Sunday, 28 September 2014

Nature not so kind

Sunday 28th Sept 2014


My mother is falling off her twig, as she likes to put it. I must stand and watch her slow descent to earth. This struggle for people to be born, which kills so many babies, then these death throes which few escape, the never ending battle with nature makes me doubt the existence of God.

Saturday, 27 September 2014

The Last Of That Life There

In Codsall Village, Staffs, my mother is at the centre of a network of elderly women, connected by church, luncheon club, Theatre Group and Towns Women's Guild. They are always out and about, with enough pension money and mobility for continuous conviviality and constant excursions. Cheerful, friendly, resolute, the ladies who all remember the last war, are like a small army themselves, continually replenishing their numbers as another one falls.

When my mother dies she will be one of the last who can remember Codsall when it was a village, before its farm land was sold off, and it became just a suburb of Wolverhampton, with traffic lights, metal fences, heavy signs for every well  known location, traffic calming, and all the rest.
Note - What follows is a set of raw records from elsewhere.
(* ===== verification/Batch.v ===== *)
(** * Batch: [deserialise_events] run on the store

    [deserialise_events] receives a reference to a list of records.  It
    iterates over the list, asks of each record whether it has the key
    ["event"], hands the record to [Event.from_parameters] and appends
    the event to a new list.  This file runs it on the world and the
    store ([CM]), on any value: a dictionary in place of the list is
    iterated by its keys, a string by its characters, and a record that
    is a string is searched for the text ["event"].

    The events of the result are values of the model and hold
    references, as in [Aliasing.v]; the list that collects them is a
    list of the model.  The loop writes into no object of the store, so
    the list it iterates is the list it was given.

    The theorems relate the loop to [deserialise_events] on trees where
    the argument is a list of dictionaries, and show on a concrete store
    that two records which share a metadata dictionary decode to two
    events that share it. *)

From S2P Require Import Prelude PyDict PyValue Runtime Events Registry DictCodec.
From S2P Require Import Store Aliasing Construct.

(** ** The operations of the loop *)

(** [k in s] for two strings: [k] occurs in [s]. *)
Fixpoint str_contains (k s : string) : bool :=
  String.prefix k s ||
  match s with
  | EmptyString => false
  | String _ s' => str_contains k s'
  end.

(** [k in v] for a string [k]: a key of a dictionary, an element of a
    list, a part of a string. *)
Definition s_contains (k : string) (v : sval) : SM bool :=
  match v with
  | SRef l =>
      o ← s_deref l;
      mret (match o with
            | ODict d => dict_contains d k
            | OList xs => bool_decide (SStr k ∈ xs)
            end)
  | SStr s => mret (str_contains k s)
  | _ => s_raise TypeError
  end.

(** The values [for e in v] binds to [e]: the elements of a list, the
    keys of a dictionary, the characters of a string. *)
Definition s_iter (v : sval) : SM (list sval) :=
  match v with
  | SRef l =>
      o ← s_deref l;
      mret (match o with
            | OList xs => xs
            | ODict d => SStr <$> d.*1
            end)
  | SStr s => mret ((fun c => SStr (String c EmptyString)) <$> String.list_ascii_of_string s)
  | _ => s_raise TypeError
  end.

Section batch.
Context {DT : DateTimeLib}.

(** The loop of [deserialise_events], with the list built so far. *)
Fixpoint s_deserialise_loop (deserialised : list SEvent) (l : list sval)
    : CM (list SEvent) :=
  match l with
  | [] => mret deserialised
  | e :: rest =>
      tagged ← on_store (s_contains "event" e);
      if tagged : bool then
        event ← s_from_parameters e None;
        match event with
        | Some ev => s_deserialise_loop (deserialised ++ [ev]) rest
        | None =>
            s_logger_warning unable_to_parse_msg SNone;;
            s_deserialise_loop deserialised rest
        end
      else s_deserialise_loop deserialised rest
  end.

(** [deserialise_events(serialized_events)]. *)
Definition s_deserialise_events (serialized_events : sval) : CM (list SEvent) :=
  l ← on_store (s_iter serialized_events);
  s_deserialise_loop [] l.

(** The events of a list, read back. *)
Definition abs_events (vals : list pyval) (l : list SEvent) : option (list Event) :=
  mapM (abs_event vals) l.

(** The values [ls] read back as the dictionaries [l]. *)
Definition records (vals : list pyval) (ls : list sval) (l : list (pydict pyval))
    : Prop :=
  Forall2 (fun v p => load_val vals v = Some (PDict p)) ls l.

(** ** What is known of lists stays known when the store grows *)

Lemma grows_abs_events σ vals σ' vals' l l' :
  grows σ vals σ' vals' -> abs_events vals l = Some l' -> abs_events vals' l = Some l'.
Proof. intros (_ & [more ->] & _). apply abs_list_app. Qed.

Lemma grows_records σ vals σ' vals' ls l :
  grows σ vals σ' vals' -> records vals ls l -> records vals' ls l.
Proof. intros Hg Hl. eapply Forall2_impl; [done|]. eauto using grows_load_val. Qed.

Lemma abs_events_snoc vals l l' e e' :
  abs_events vals l = Some l' -> abs_event vals e = Some e' ->
  abs_events vals (l ++ [e]) = Some (l' ++ [e']).
Proof.
  unfold abs_events. rewrite !mapM_Some. intros Hl He.
  apply Forall2_app; [done|by constructor].
Qed.

(** The elements of a list read back one by one. *)
Lemma load_list_records vals ls l :
  load_list vals ls = Some (PDict <$> l) -> records vals ls l.
Proof.
  revert l. induction ls as [|v ls IH]; intros l; simpl.
  - destruct l; [constructor|done].
  - destruct (load_val vals v) as [x|] eqn:Hv; [|done]. simpl.
    destruct (load_list vals ls) as [xs|]; [|done]. simpl.
    destruct l as [|p l]; [done|]. intros [= -> ->]. constructor; [done|by apply IH].
Qed.

(** ** The loop implements the loop on trees *)

Lemma sim_contains σ vals w v p k :
  heap_vals σ = Some vals -> load_val vals v = Some (PDict p) ->
  sim abs_pure σ vals w (on_store (s_contains k v)) (mret (dict_contains p k)).
Proof.
  intros Hσ (l & d & -> & Hl & Hd)%(load_val_dict_inv σ); [|done].
  exists (dict_contains d k), σ, vals. rewrite on_store_run. unfold s_contains.
  rewrite eff_bind_run, (s_deref_run _ _ _ Hl). split_and!; [done|auto with store|].
  unfold abs_pure, dict_contains. rewrite (load_dict_get _ _ _ k Hd).
  destruct (dict_get d k) as [x|] eqn:Hk; [|done]. simpl.
  pose proof (load_dict_default _ _ _ k Hd) as Hx. rewrite Hk in Hx. simpl in Hx.
  by rewrite Hx.
Qed.

Lemma sim_deserialise_loop σ vals w sacc acc ls l :
  heap_vals σ = Some vals -> abs_events vals sacc = Some acc -> records vals ls l ->
  sim abs_events σ vals w (s_deserialise_loop sacc ls) (deserialise_loop acc l).
Proof.
  revert ls σ vals w sacc acc.
  induction l as [|p l IH]; intros ls σ vals w sacc acc Hσ Hacc Hl.
  { apply Forall2_nil_inv_r in Hl as ->. by apply sim_ret. }
  apply Forall2_cons_inv_r in Hl as (v & ls' & Hv & Hl & ->). simpl.
  eapply (sim_bind_l abs_pure); [by apply sim_contains|].
  intros b σ1 vals1 Hg1 [= ->]. grown.
  pose proof (grows_abs_events _ _ _ _ _ _ Hg1 Hacc) as Hacc1.
  destruct (dict_contains p "event"); [|eauto using grows_records].
  eapply sim_bind; [by apply sim_from_parameters|].
  intros so o w2 σ2 vals2 _ Hg2 Ho.
  pose proof (grows_abs_events _ _ _ _ _ _ Hg2 Hacc1) as Hacc2.
  pose proof (grows_trans _ _ _ _ _ _ Hg1 Hg2) as Hg. grown.
  destruct so as [ev|]; simpl in Ho.
  - destruct (abs_event vals2 ev) as [ev'|] eqn:Hev; simplify_eq/=.
    eauto using grows_records, abs_events_snoc.
  - injection Ho as <-. eapply (sim_bind abs_pure); [by apply sim_logger_warning|].
    intros [] [] w3 σ3 vals3 _ Hg3 _.
    pose proof (grows_trans _ _ _ _ _ _ Hg Hg3). grown.
    eauto using grows_records, grows_abs_events.
Qed.

(** A value that reads back as a list is a reference to a list
    object. *)
Lemma load_val_list_inv σ vals v xs :
  heap_vals σ = Some vals -> load_val vals v = Some (PList xs) ->
  exists l ls, v = SRef l /\ σ !! l = Some (OList ls) /\ load_list vals ls = Some xs.
Proof.
  intros Hσ Hv. destruct v; simpl in Hv; simplify_eq.
  destruct (heap_vals_lookup _ _ _ _ Hσ Hv) as ([ls|d] & Hl & Hx); simpl in Hx.
  - destruct (load_list vals ls) as [xs'|] eqn:Hls; simplify_eq/=. eauto.
  - by destruct (load_dict vals d); simplify_eq/=.
Qed.

(** The iteration over a list of records visits the records. *)
Lemma s_iter_records σ vals w v l :
  heap_vals σ = Some vals -> load_val vals v = Some (PList (PDict <$> l)) ->
  exists ls, on_store (s_iter v) (w, σ) = (Ok ls, (w, σ)) /\ records vals ls l.
Proof.
  intros Hσ (lv & ls & -> & Hl & Hls)%(load_val_list_inv σ); [|done].
  exists ls. rewrite on_store_run. unfold s_iter.
  rewrite eff_bind_run, (s_deref_run _ _ _ Hl). eauto using load_list_records.
Qed.

Lemma sim_deserialise_events σ vals w v l :
  heap_vals σ = Some vals -> load_val vals v = Some (PList (PDict <$> l)) ->
  sim abs_events σ vals w (s_deserialise_events v) (deserialise_events l).
Proof.
  intros Hσ Hv. destruct (s_iter_records σ vals w v l Hσ Hv) as (ls & Hrun & Hls).
  pose proof (sim_deserialise_loop σ vals w [] [] ls l Hσ eq_refl Hls) as Hsim.
  unfold sim, s_deserialise_events, deserialise_events in *.
  by rewrite eff_bind_run, Hrun.
Qed.

(** C21: [deserialise_events] run on the store, on a list object whose
    elements are dictionary objects, does what [deserialise_events] does
    on the trees of the records: it ends in the same world, with the
    same warnings logged; it raises the same exception or returns events
    that read back, one by one and in order, as the events of the tree
    model; and the objects of the store before the call are unchanged. *)
Theorem s_deserialise_events_refines σ vals w v l :
  heap_vals σ = Some vals -> load_val vals v = Some (PList (PDict <$> l)) ->
  match deserialise_events l w with
  | (Ok evs, w') =>
      exists sevs σ' vals',
        s_deserialise_events v (w, σ) = (Ok sevs, (w', σ')) /\
        σ `prefix_of` σ' /\ vals `prefix_of` vals' /\ heap_vals σ' = Some vals' /\
        abs_events vals' sevs = Some evs
  | (Raise x, w') =>
      exists σ', s_deserialise_events v (w, σ) = (Raise (Py x), (w', σ')) /\
                 σ `prefix_of` σ'
  end.
Proof.
  intros Hσ Hv. pose proof (sim_deserialise_events σ vals w v l Hσ Hv) as Hsim.
  unfold sim, grows in Hsim. destruct (deserialise_events l w) as [[evs|x] w'].
  - destruct Hsim as (sevs & σ' & vals' & ? & (? & ? & ?) & ?). by exists sevs, σ', vals'.
  - destruct Hsim as (σ' & vals' & ? & ? & _). by exists σ'.
Qed.

End batch.

(** ** The loop on a concrete store *)

(** Two records that refer to one metadata dictionary, and the list of
    the two. *)
Definition demo_batch_store : store :=
  [ODict [("channel", SStr "web")];
   ODict [("event", SStr "slot"); ("name", SStr "city"); ("value", SInt 5);
          ("timestamp", SInt 7); ("metadata", SRef 0)];
   ODict [("event", SStr "restart"); ("timestamp", SInt 8); ("metadata", SRef 0)];
   OList [SRef 1; SRef 2]].

Definition demo_batch : list (pydict pyval) :=
  [[("event", PStr "slot"); ("name", PStr "city"); ("value", PInt 5);
    ("timestamp", PInt 7); ("metadata", PDict [("channel", PStr "web")])];
   [("event", PStr "restart"); ("timestamp", PInt 8);
    ("metadata", PDict [("channel", PStr "web")])]].

Lemma s_deserialise_events_refines_witness :
  let vals := [PDict [("channel", PStr "web")]; PDict (demo_batch !!! 0%nat);
               PDict (demo_batch !!! 1%nat); PList (PDict <$> demo_batch)] in
  match deserialise_events (DT := string_datetime) demo_batch demo_world with
  | (Ok evs, w') =>
      exists sevs σ' vals',
        s_deserialise_events (SRef 3) (demo_world, demo_batch_store) =
          (Ok sevs, (w', σ')) /\
        demo_batch_store `prefix_of` σ' /\ vals `prefix_of` vals' /\
        heap_vals σ' = Some vals' /\ abs_events vals' sevs = Some evs
  | (Raise x, w') =>
      exists σ', s_deserialise_events (SRef 3) (demo_world, demo_batch_store) =
                   (Raise (Py x), (w', σ')) /\
                 demo_batch_store `prefix_of` σ'
  end.
Proof.
  intros vals.
  exact (s_deserialise_events_refines (DT := string_datetime) demo_batch_store vals
           demo_world (SRef 3) demo_batch eq_refl eq_refl).
Defined.

(** The two events hold the metadata of the records, one object, and
    the call created nothing. *)
Example decoded_events_share_metadata :
  s_deserialise_events (DT := string_datetime) (SRef 3) (demo_world, demo_batch_store) =
  (Ok [SSlotSet (SStr "city") (SInt 5)
         {| s_timestamp := SInt 7; s_metadata := Some (SRef 0) |};
       SRestarted {| s_timestamp := SInt 8; s_metadata := Some (SRef 0) |}],
   (demo_world, demo_batch_store)).
Proof. reflexivity. Qed.

(** A string in place of the list of records is iterated by its
    characters, none of which holds the text [event]; a number is not
    iterable. *)
Example deserialise_events_of_a_string :
  s_deserialise_events (DT := string_datetime) (SStr "event") (demo_world, []) =
    (Ok [], (demo_world, [])) /\
  s_deserialise_events (DT := string_datetime) (SInt 3) (demo_world, []) =
    (Raise (Py TypeError), (demo_world, [])).
Proof. by split. Qed.
(* ===== verification/Reencode.v ===== *)
(** * Reencode: a record decoded and encoded again, on the store

    A tracker store reads a record, decodes it to an event and later
    writes the event back with [as_dict].  On the store of objects the
    two steps compose: the decoder keeps the objects of the record that
    the constructor keeps, and [as_dict] writes the references of the
    event into a new dictionary.  The theorem here joins the simulation
    of [Construct.v] with the refinement of [Aliasing.v]: the record
    that is written reads back as [as_dict] of the event the tree model
    decodes, and it holds the references of the event, so it shares the
    metadata, the data and the parse data with the record that was
    read. *)

From S2P Require Import Prelude PyDict PyValue Runtime Events Registry DictCodec.
From S2P Require Import Store Aliasing Construct.

Section reencode.
Context {DT : DateTimeLib}.

(** ** Decoded events have the attribute [_metadata] *)

Lemma decode_ref_metadata c p w e w' :
  decode_ref c p w = (Ok (Some e), w') -> is_Some (_metadata (event_base e)).
Proof. intros [_ ->]%decode_ref_base. by eexists. Qed.

Lemma from_parameters_metadata p d w e w' :
  from_parameters p d w = (Ok (Some e), w') -> is_Some (_metadata (event_base e)).
Proof. intros (c & _ & Hc)%from_parameters_Some. eauto using decode_ref_metadata. Qed.

(** The base of an event object reads back as the base of the event. *)
Lemma abs_event_base vals se e :
  abs_event vals se = Some e -> abs_base vals (s_event_base se) = Some (event_base e).
Proof.
  unfold abs_event. destruct (abs_base vals (s_event_base se)) as [b'|]; [|done].
  simpl. destruct se; intros; simplify_option_eq; done.
Qed.

Lemma abs_event_has_metadata vals se e :
  abs_event vals se = Some e -> is_Some (_metadata (event_base e)) ->
  is_Some (s_metadata (s_event_base se)).
Proof.
  intros [_ Hmd]%abs_event_base%abs_base_inv [md Hsome]. rewrite Hsome in Hmd.
  destruct (s_metadata (s_event_base se)); [by eexists|done].
Qed.

(** ** Decoding, then encoding *)

(** A record that decodes to an event on the store, encoded again with
    [as_dict]: the tree model decodes the tree of the record to an event
    [e], the encoding adds one dictionary to the store and changes no
    other object, the new dictionary reads back as [as_dict e], and its
    entries for the attributes that hold objects are the references of
    the event. *)
Theorem s_reencode σ vals w v p default ev w' σ1 :
  heap_vals σ = Some vals -> load_val vals v = Some (PDict p) ->
  s_from_parameters v default (w, σ) = (Ok (Some ev), (w', σ1)) ->
  exists e d',
    from_parameters p default w = (Ok (Some e), w') /\
    σ `prefix_of` σ1 /\
    s_as_dict ev σ1 = (Ok (SRef (length σ1)), σ1 ++ [ODict d']) /\
    load (σ1 ++ [ODict d']) (SRef (length σ1)) = Some (PDict (as_dict e)) /\
    Forall (fun kv => dict_get d' kv.1 = Some kv.2) (shared_entries ev).
Proof.
  intros Hσ Hv Hrun. pose proof (sim_from_parameters σ vals w v p default Hσ Hv) as Hsim.
  unfold sim in Hsim. destruct (from_parameters p default w) as [[o|x] w2] eqn:Hdec.
  - destruct Hsim as (so & σ' & vals' & Hrun' & (Hpre & _ & Hσ') & Habs).
    rewrite Hrun in Hrun'. injection Hrun' as <- <- <-. simpl in Habs.
    destruct (abs_event vals' ev) as [e|] eqn:He; simplify_eq/=.
    pose proof (from_parameters_metadata _ _ _ _ _ Hdec) as Hmd.
    destruct (abs_event_has_metadata _ _ _ He Hmd) as [md Hsmd].
    destruct (s_as_dict_run ev e md σ1 vals' Hσ' He Hsmd) as (d' & Hd' & Hload & Hshare).
    exists e, d'. split_and!; try done. unfold load.
    rewrite (heap_vals_snoc_dict _ _ _ _ Hσ' Hload). simpl.
    rewrite <- (heap_vals_length _ _ Hσ'). by apply list_lookup_middle.
  - destruct Hsim as (σ' & vals' & Hrun' & _). by rewrite Hrun in Hrun'.
Qed.

End reencode.

(** The record of a bot message, decoded and encoded again: the new
    record is the fourth object of the store, and its data and metadata
    are the objects [0] and [1] of the record that was read. *)
Example reencoded_record_shares_objects :
  let ev := SBotUttered (DT := string_datetime) (SStr "hello") (SRef 0)
              {| s_timestamp := SInt 7; s_metadata := Some (SRef 1) |} in
  exists e d',
    from_parameters demo_record None demo_world = (Ok (Some e), demo_world) /\
    demo_record_store `prefix_of` demo_record_store /\
    s_as_dict ev demo_record_store =
      (Ok (SRef 3), demo_record_store ++ [ODict d']) /\
    load (demo_record_store ++ [ODict d']) (SRef 3) = Some (PDict (as_dict e)) /\
    Forall (fun kv => dict_get d' kv.1 = Some kv.2) (shared_entries ev).
Proof.
  exact (s_reencode (DT := string_datetime) demo_record_store _ demo_world (SRef 2)
           demo_record None _ demo_world demo_record_store eq_refl eq_refl eq_refl).
Qed.
Lemma sat_gets {A} (f : S → A) (Q : A → Prop) E :
  (∀ s, Q (f s)) → sat (gets f) R P Q E.
Proof. intros Hf s r s' evs [= <- <- <-]. done. Qed.

Lemma sat_emit ev (Q : unit → Prop) E : P ev → Q () → sat (emit ev) R P Q E.
Proof. intros Hev HQ s r s' evs [= <- <- <-]. split_and!; [done| |done]. by constructor. Qed.

Lemma sat_modify (f : S → S) (Q : unit → Prop) E :
  (∀ s, R s (f s)) → Q () → sat (modify f) R P Q E.
Proof. intros Hf HQ s r s' evs [= <- <- <-]. done. Qed.

Lemma sat_bind {A B} (m : M S A) (k : A → M S B) Q1 Q E :
  sat m R P Q1 E → (∀ a, Q1 a → sat (k a) R P Q E) → sat (m ≫= k) R P Q E.
Proof.
  intros Hm Hk s r s' evs. unfold mbind, M_bind.
  destruct (m s) as [[[a|e] s1] e1] eqn:Hms.
  - destruct (Hm _ _ _ _ Hms) as (HR1 & HP1 & HQ1).
    destruct (k a s1) as [[r2 s2] e2] eqn:Hks. intros [= <- <- <-].
    destruct (Hk _ HQ1 _ _ _ _ Hks) as (HR2 & HP2 & HQ2).
    split_and!; [by etrans | by apply Forall_app | done].
  - intros [= <- <- <-]. by apply (Hm _ _ _ _ Hms).
Qed.

Lemma sat_weaken {A} (m : M S A) (Q Q' : A → Prop) (E E' : exn → Prop) :
  sat m R P Q E → (∀ a, Q a → Q' a) → (∀ e, E e → E' e) → sat m R P Q' E'.
Proof.
  intros Hm HQ HE s r s' evs Hrun.
  destruct (Hm _ _ _ _ Hrun) as (? & ? & Hr). split_and!; [done..|].
  destruct r; auto.
Qed.

Lemma sat_foldM {A B} (f : B → A → M S B) (b : B) (l : list A) (I : B → Prop) E :
  I b → (∀ b x, I b → sat (f b x) R P I E) → sat (foldM f b l) R P I E.
Proof.
  intros Hb Hf. revert b Hb. induction l as [|x l IH]; intros b Hb; simpl.
  - by apply sat_ret.
  - eapply sat_bind; [by apply Hf|]. intros b' Hb'. by apply IH.
Qed.

Lemma sat_foldM_Forall {A B} (f : B → A → M S B) (b : B) (l : list A)
    (I : B → Prop) (F : A → Prop) E :
  Forall F l → I b → (∀ b x, F x → I b → sat (f b x) R P I E) →
  sat (foldM f b l) R P I E.
Proof.
  intros Hl Hb Hf. revert b Hb. induction Hl as [|x l Hx _ IH]; intros b Hb; simpl.
  - by apply sat_ret.
  - eapply sat_bind; [by apply Hf|]. intros b' Hb'. by apply IH.
Qed.

Lemma sat_for_each {A} (l : list A) (f : A → M S unit) E :
  (∀ x, sat (f x) R P (λ _, True) E) → sat (for_each l f) R P (λ _, True) E.
Proof. intros Hf. apply sat_foldM; [done|]. intros _ x _. apply Hf. Qed.
End sat_rules.
(** The scans of a shape and of its translate retain edges of the same
    length and of the same angle. *)
Lemma scan_translate (segs : list Segment) : forall acc acc',
  snd acc' = snd acc ->
  edge_angle (fst acc') = edge_angle (fst acc) ->
  snd (fold_left scan_step (prod_map (translate d) (translate d) <$> segs) acc') =
    snd (fold_left scan_step segs acc) /\
  edge_angle (fst (fold_left scan_step
                     (prod_map (translate d) (translate d) <$> segs) acc')) =
    edge_angle (fst (fold_left scan_step segs acc)).
Proof.
  induction segs as [| s segs IH]; intros acc acc' Hm Ha; [done |].
  cbn [fmap list_fmap fold_left]. apply IH.
  - unfold scan_step. rewrite seg_len2_translate, Hm.
    by destruct (dgt (seg_len2 s) (snd acc)).
  - unfold scan_step. rewrite seg_len2_translate, Hm.
    destruct (dgt (seg_len2 s) (snd acc)); [| done].
    apply edge_angle_translate.
Qed.

End RotationTranslation.

(** X3.  Moving a shape does not change its rotation angle. *)
Theorem rotation_of_translated_shape d geom :
  getApparentRotation (translate d <$> geom) = getApparentRotation geom.
Proof.
  unfold getApparentRotation, longest_segment. rewrite segments_translate.
  f_equal. by apply scan_translate.
Qed.

(** ** The returned flag and the vertex arrays *)

Lemma extrude_parts_made {A : Arith} toECEF height targetLen flatten makeECEF
    wallSkin tex_width_m tex_repeats_y roof base isPolygon tex_height_m
    minLoc_z ps :
  forall st,
  made_geom
    (fold_left
       (extrude_part toECEF height targetLen flatten makeECEF wallSkin
          tex_width_m tex_repeats_y roof base isPolygon tex_height_m minLoc_z)
       ps st) =
  match concat ps with [] => made_geom st | _ => true end.
Proof.
  induction ps as [| p ps IH]; intros st; [done |].
  cbn [fold_left concat]. rewrite IH. unfold extrude_part.
  cbn [made_geom]. rewrite emit_points_made. cbn [outer].
  destruct p as [| m p]; [done |]. cbn [app]. by destruct (concat ps).
Qed.

(** X4.  [extrudeGeometry] returns true exactly when the shape has a point,
    in any of its parts. *)
Theorem extrudeGeometry_made_iff_points {A : Arith} toECEF input height
    heightOffset flatten walls roof base wallColor roofColor wallSkin roofSkin
    makeECEF :
  made (extrudeGeometry toECEF input height heightOffset flatten walls roof
          base wallColor roofColor wallSkin roofSkin makeECEF) =
  match concat (parts input) with [] => false | _ => true end.
Proof.
  unfold extrudeGeometry. cbn [made]. by rewrite extrude_parts_made.
Qed.

(** X5.  Without flattening and without geocentric conversion the roof
    follows the terrain: the roof vertex of every point of every part is the
    point raised by [height - heightOffset], converted to [osg::Vec3f], in
    the roof array and at the top of the walls, where it is followed by the
    point itself, converted likewise. *)
Theorem extrudeGeometry_roof_follows_terrain {A : Arith} toECEF input height
    heightOffset walls roof0 base wallColor roofColor wallSkin roofSkin :
  let pts := concat (parts input) in
  let r := extrudeGeometry toECEF input height heightOffset false walls
             (Some roof0) base wallColor roofColor wallSkin roofSkin false in
  let raised p :=
    to_Vec3f (mkVec3 (vx p) (vy p) (dadd (vz p) (dsub height heightOffset))) in
  fits_int (length pts) ->
  vertexArray (walls_out r) =
    Some (flat_map (fun p => [raised p; to_Vec3f p]) pts) /\
  vertexArray <$> roof_out r = Some (Some (raised <$> pts)).
Proof.
  intros pts r raised Hfit. subst r. split.
  - by rewrite extrudeGeometry_wall_verts.
  - by rewrite extrudeGeometry_roof_verts.
Qed.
Trapped in a concrete sea, I wonder if any  newcomers will ever hear the ghostly voices of these old women, whispering in the wind about a greener place where people knew everyone around them?

He's Returned, but not for me

27th September 2014

First the coincidences, showers of them making me tingle. I was even looking in a mirror holding my nose when a voice from the radio started talking about Cyrano. There was a strong sense of time speeding up, and then as usual after these experiences, the news of change coming, loping towards me.
Last Tuesday, 23rd, my mother was diagnosed with ovarian cancer. The same disease which hit me in 2010. A bit of a coincidence there too, as we are not related, I was adopted. Hers has spread further than mine, and I was a dreaded Stage Four. So there will be no straightforward operation as we hoped. Instead she is just having chemotherapy.

It is grim to picture that tiny woman aged 92, making her way to the hospital six times, and she has to visit between sessions, so that will be twelve visits at least. I picture her sitting there dwarfed in the high-backed chair, her thin arm laced and looped with bright plastic canulae, as the vile stuff goes in.
But it has to be done. There is no good, easy way to end this precious life, unless you are very late and very lucky.

At the same time I am planning, trying, despite the efforts of lazy solicitors and dodgy estate agents, to leave London after 35 years, to start a new kind of life in Oxford. In those small, exaggerated matters such as marriage and money my London adventure has been a flop. But in the greater sense, of allowing me to lead a free, creative life, it has been just right.